## WHAT YOU SHOULD DO
Below are records; count the lines among them that include the string "Hold", and state only the number.

Top of ENTRIES SHOWN

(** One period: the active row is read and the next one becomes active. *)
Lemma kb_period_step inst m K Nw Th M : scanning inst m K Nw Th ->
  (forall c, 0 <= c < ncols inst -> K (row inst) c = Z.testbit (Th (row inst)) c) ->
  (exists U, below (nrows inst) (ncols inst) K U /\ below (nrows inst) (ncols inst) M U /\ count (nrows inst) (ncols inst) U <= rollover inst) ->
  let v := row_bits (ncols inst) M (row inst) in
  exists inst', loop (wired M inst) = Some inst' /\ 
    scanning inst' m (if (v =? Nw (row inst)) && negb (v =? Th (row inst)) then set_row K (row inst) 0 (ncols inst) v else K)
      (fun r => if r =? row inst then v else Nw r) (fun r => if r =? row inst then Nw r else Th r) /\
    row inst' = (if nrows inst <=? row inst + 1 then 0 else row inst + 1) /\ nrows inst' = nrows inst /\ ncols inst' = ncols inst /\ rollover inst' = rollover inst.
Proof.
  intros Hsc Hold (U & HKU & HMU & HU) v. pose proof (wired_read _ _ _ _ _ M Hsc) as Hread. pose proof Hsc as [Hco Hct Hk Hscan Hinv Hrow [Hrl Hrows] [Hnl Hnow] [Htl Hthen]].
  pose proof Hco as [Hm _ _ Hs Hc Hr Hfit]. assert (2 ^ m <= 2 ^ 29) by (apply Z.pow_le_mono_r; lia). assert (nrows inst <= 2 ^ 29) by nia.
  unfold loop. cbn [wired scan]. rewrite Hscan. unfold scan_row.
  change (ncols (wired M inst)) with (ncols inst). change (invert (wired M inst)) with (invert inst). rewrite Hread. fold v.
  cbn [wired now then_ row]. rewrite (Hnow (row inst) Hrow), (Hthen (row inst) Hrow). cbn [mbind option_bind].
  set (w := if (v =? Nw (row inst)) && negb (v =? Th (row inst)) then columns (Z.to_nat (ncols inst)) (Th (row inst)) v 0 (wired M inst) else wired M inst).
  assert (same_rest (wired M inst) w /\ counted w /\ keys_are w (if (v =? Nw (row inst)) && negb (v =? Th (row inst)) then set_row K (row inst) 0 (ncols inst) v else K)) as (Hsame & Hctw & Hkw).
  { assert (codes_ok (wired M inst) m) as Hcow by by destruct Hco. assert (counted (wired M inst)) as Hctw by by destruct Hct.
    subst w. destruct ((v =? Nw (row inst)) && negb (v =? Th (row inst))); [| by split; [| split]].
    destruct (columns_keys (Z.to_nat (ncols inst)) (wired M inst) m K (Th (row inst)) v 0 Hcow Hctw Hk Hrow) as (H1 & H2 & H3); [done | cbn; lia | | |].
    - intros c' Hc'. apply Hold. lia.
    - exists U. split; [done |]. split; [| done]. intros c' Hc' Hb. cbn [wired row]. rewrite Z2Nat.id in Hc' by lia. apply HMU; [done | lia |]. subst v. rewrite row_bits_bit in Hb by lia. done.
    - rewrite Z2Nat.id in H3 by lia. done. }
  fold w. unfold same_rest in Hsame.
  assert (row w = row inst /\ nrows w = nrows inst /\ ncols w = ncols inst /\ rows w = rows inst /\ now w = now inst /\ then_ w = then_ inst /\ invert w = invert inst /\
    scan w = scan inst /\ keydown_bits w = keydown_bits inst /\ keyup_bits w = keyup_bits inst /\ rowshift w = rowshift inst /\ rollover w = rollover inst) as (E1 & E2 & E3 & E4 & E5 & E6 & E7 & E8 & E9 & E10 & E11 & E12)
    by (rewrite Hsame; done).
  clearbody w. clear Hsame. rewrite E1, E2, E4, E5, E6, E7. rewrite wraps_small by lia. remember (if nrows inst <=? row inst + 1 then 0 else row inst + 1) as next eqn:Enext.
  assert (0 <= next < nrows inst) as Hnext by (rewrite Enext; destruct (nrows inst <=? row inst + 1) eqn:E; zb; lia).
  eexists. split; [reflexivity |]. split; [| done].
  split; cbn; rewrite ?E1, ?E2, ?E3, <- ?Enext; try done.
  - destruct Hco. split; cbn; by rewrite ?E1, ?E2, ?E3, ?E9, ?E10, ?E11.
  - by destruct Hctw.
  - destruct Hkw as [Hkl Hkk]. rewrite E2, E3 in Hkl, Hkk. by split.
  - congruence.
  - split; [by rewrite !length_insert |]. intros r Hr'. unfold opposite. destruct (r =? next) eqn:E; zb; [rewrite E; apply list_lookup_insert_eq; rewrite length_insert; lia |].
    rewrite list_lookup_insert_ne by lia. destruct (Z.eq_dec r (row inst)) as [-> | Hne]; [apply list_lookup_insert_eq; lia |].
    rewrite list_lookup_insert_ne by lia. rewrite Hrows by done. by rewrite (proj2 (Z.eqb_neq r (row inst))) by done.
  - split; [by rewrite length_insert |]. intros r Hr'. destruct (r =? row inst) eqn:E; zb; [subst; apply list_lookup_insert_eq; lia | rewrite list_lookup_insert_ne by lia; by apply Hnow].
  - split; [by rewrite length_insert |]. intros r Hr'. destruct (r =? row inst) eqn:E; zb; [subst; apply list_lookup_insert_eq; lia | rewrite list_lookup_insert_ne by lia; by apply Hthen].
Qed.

Bottom of ENTRIES SHOWN

## WRITTEN ANSWER
2